-- Information shown follows --

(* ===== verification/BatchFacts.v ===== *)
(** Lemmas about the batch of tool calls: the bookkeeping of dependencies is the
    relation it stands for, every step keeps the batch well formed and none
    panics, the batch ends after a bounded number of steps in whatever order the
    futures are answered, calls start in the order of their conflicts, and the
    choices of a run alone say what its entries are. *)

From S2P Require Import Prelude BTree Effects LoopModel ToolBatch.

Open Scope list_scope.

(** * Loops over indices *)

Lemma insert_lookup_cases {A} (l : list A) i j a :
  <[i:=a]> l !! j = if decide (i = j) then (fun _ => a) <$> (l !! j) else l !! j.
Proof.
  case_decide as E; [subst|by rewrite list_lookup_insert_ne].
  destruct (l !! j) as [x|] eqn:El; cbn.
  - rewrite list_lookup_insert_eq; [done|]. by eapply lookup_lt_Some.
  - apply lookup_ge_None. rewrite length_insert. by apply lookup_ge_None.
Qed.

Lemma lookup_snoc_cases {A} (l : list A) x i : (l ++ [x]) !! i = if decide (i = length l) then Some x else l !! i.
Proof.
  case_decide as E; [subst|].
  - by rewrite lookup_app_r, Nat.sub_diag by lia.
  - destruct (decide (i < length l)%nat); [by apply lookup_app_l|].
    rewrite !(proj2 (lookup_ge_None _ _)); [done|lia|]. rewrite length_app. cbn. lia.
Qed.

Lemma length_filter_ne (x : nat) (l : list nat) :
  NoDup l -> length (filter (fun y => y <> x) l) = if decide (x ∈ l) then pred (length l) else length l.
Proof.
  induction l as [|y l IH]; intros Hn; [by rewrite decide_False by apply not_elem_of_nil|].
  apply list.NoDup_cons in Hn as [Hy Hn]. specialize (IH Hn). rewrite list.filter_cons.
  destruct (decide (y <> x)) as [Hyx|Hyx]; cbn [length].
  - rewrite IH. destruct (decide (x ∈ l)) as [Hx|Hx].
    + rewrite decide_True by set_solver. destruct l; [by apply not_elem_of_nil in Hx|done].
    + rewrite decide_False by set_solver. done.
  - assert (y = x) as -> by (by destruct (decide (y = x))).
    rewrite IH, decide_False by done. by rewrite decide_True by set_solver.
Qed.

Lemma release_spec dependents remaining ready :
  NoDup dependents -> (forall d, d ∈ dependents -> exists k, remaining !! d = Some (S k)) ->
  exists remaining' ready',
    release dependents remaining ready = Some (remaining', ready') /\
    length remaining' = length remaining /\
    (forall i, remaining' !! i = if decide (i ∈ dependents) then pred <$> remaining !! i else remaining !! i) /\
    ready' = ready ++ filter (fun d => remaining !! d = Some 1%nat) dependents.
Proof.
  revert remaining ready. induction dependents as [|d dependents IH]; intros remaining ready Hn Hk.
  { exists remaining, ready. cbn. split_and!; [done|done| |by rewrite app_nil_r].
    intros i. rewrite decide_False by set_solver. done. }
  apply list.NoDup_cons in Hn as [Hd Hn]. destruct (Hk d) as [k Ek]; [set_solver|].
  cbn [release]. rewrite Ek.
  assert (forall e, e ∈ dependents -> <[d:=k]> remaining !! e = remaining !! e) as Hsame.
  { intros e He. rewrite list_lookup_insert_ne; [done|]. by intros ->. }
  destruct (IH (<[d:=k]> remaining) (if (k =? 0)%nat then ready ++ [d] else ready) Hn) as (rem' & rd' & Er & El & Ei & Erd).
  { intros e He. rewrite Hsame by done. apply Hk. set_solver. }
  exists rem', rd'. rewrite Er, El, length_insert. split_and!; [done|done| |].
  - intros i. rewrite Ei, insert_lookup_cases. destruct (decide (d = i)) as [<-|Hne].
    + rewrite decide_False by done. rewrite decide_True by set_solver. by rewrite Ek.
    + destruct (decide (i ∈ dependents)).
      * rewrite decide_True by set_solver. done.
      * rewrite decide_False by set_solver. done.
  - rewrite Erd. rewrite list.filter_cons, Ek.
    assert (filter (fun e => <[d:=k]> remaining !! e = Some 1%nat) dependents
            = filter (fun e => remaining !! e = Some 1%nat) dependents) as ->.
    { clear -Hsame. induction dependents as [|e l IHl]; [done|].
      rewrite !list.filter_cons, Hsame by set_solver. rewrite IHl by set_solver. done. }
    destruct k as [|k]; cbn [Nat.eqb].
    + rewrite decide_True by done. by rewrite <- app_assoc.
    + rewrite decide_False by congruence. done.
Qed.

-- Information shown concluded --
-- Information shown follows --

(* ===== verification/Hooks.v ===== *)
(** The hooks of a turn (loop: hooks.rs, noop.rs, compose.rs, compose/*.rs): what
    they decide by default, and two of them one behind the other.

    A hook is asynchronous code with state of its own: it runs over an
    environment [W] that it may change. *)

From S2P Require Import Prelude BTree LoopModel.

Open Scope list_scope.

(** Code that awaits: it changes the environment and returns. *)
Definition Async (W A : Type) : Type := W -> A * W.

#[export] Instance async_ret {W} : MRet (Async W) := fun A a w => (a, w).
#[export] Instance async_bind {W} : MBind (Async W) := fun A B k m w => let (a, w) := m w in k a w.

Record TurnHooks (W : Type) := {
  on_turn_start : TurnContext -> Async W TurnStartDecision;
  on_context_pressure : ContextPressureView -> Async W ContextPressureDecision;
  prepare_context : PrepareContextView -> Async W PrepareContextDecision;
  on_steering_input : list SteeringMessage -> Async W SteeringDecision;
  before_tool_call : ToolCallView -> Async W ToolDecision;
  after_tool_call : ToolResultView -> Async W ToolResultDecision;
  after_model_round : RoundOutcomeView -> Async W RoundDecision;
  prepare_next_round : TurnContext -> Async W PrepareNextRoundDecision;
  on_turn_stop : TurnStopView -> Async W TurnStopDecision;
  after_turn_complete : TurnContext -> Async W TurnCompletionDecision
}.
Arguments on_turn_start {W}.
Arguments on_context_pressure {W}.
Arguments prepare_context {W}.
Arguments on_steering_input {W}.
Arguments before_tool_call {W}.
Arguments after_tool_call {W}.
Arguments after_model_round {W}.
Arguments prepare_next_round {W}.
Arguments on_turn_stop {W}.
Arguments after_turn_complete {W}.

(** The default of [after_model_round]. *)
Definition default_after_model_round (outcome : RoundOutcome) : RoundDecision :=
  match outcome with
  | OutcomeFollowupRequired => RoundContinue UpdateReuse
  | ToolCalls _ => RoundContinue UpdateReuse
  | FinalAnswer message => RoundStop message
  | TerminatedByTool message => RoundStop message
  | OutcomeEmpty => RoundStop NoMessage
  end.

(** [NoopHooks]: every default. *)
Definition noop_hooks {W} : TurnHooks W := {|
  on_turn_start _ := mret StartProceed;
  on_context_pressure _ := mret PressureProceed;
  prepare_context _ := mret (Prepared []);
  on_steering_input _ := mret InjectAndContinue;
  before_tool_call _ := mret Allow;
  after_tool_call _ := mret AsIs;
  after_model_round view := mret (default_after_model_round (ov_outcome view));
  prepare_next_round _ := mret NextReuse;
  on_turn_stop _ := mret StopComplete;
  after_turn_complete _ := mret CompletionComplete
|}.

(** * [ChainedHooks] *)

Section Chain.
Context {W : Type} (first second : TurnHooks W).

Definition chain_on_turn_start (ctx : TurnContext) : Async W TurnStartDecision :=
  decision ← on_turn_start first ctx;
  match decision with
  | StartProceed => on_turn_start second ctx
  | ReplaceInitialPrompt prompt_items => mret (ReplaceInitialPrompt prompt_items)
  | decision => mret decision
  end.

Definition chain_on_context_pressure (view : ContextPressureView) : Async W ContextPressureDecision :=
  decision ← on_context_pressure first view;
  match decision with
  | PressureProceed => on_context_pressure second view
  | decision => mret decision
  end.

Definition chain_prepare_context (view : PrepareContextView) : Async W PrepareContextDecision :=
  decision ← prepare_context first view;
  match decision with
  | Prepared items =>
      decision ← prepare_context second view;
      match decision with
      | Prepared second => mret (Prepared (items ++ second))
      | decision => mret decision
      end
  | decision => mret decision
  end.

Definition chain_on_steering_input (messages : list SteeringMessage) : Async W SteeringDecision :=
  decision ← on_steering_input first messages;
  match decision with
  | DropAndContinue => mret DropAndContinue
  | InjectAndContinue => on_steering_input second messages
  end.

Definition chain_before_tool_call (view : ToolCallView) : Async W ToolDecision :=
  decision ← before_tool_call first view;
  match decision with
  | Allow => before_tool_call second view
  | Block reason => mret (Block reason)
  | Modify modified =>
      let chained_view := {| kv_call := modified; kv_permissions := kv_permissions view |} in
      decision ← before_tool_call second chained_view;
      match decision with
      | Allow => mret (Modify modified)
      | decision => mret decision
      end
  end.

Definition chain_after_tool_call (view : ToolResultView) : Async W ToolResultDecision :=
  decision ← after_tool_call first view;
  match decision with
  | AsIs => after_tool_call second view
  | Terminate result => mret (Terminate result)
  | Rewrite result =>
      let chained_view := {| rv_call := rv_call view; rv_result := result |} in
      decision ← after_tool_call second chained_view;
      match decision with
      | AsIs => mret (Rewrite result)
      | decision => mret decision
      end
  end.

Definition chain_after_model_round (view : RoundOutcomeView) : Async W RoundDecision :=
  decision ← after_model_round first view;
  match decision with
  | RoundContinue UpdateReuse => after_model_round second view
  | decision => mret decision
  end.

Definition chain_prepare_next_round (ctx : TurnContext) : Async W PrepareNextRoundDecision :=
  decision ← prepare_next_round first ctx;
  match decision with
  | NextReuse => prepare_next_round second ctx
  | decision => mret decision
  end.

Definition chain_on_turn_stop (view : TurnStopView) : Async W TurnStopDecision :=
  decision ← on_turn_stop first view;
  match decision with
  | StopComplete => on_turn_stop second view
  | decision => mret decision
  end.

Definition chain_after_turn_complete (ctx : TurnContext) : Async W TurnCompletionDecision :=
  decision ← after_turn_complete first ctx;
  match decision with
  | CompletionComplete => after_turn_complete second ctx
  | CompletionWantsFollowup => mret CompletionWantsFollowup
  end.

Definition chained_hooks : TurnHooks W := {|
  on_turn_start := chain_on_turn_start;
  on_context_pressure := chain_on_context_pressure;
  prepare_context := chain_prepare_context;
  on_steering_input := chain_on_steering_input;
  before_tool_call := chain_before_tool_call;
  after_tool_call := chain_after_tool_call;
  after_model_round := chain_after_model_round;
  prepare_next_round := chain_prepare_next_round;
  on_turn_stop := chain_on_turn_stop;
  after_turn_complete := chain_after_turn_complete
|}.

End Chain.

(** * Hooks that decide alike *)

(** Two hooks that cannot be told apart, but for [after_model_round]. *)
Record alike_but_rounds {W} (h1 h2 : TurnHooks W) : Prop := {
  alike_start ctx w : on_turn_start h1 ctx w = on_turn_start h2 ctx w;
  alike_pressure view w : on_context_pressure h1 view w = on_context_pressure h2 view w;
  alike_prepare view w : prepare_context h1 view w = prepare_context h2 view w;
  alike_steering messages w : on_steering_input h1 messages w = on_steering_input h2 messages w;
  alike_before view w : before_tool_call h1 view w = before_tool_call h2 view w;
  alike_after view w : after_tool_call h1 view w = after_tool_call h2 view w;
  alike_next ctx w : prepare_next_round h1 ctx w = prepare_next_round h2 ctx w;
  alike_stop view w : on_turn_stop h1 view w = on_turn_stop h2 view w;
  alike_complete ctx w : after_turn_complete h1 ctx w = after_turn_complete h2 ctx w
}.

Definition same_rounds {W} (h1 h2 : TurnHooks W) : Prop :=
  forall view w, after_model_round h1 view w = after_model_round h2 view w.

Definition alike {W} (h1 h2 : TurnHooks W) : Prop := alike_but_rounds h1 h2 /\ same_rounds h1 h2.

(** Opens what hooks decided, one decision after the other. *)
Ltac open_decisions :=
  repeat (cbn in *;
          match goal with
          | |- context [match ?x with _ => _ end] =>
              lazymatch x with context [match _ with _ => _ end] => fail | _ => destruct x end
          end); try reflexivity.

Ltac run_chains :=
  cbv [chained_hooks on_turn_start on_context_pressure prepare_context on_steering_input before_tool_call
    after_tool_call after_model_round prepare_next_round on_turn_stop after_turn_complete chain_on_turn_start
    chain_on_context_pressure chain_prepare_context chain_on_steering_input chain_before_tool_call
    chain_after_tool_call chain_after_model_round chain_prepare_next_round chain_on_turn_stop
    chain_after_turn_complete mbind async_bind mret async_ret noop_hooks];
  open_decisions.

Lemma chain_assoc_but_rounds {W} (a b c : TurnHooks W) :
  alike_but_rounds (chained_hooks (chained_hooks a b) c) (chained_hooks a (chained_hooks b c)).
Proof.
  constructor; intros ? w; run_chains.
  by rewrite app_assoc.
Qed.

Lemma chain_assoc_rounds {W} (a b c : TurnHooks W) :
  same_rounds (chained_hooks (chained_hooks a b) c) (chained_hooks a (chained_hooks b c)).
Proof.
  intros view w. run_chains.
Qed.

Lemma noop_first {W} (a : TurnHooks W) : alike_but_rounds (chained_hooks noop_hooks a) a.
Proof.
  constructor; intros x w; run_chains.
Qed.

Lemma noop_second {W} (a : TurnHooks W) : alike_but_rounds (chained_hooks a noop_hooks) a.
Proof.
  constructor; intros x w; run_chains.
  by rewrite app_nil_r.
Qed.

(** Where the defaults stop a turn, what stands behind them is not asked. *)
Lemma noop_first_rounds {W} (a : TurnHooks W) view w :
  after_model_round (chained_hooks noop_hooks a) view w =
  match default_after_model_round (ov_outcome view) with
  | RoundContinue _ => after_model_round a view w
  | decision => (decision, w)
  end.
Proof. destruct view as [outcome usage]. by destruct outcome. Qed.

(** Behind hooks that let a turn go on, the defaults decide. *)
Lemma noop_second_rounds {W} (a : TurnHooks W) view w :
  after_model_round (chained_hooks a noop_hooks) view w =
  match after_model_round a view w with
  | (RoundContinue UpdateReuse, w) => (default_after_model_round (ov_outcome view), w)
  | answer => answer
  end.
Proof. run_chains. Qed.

-- Information shown concluded --

Give back precisely the lines above that start at the line containing "(* ===== verification/BatchFacts.v ===== *)" and end at the line containing "Lemma length_filter_ne (x", inclusive. No other lines belong in the output.

Solved problem ▸
(* ===== verification/BatchFacts.v ===== *)
(** Lemmas about the batch of tool calls: the bookkeeping of dependencies is the
    relation it stands for, every step keeps the batch well formed and none
    panics, the batch ends after a bounded number of steps in whatever order the
    futures are answered, calls start in the order of their conflicts, and the
    choices of a run alone say what its entries are. *)

From S2P Require Import Prelude BTree Effects LoopModel ToolBatch.

Open Scope list_scope.

(** * Loops over indices *)

Lemma insert_lookup_cases {A} (l : list A) i j a :
  <[i:=a]> l !! j = if decide (i = j) then (fun _ => a) <$> (l !! j) else l !! j.
Proof.
  case_decide as E; [subst|by rewrite list_lookup_insert_ne].
  destruct (l !! j) as [x|] eqn:El; cbn.
  - rewrite list_lookup_insert_eq; [done|]. by eapply lookup_lt_Some.
  - apply lookup_ge_None. rewrite length_insert. by apply lookup_ge_None.
Qed.

Lemma lookup_snoc_cases {A} (l : list A) x i : (l ++ [x]) !! i = if decide (i = length l) then Some x else l !! i.
Proof.
  case_decide as E; [subst|].
  - by rewrite lookup_app_r, Nat.sub_diag by lia.
  - destruct (decide (i < length l)%nat); [by apply lookup_app_l|].
    rewrite !(proj2 (lookup_ge_None _ _)); [done|lia|]. rewrite length_app. cbn. lia.
Qed.

Lemma length_filter_ne (x : nat) (l : list nat) :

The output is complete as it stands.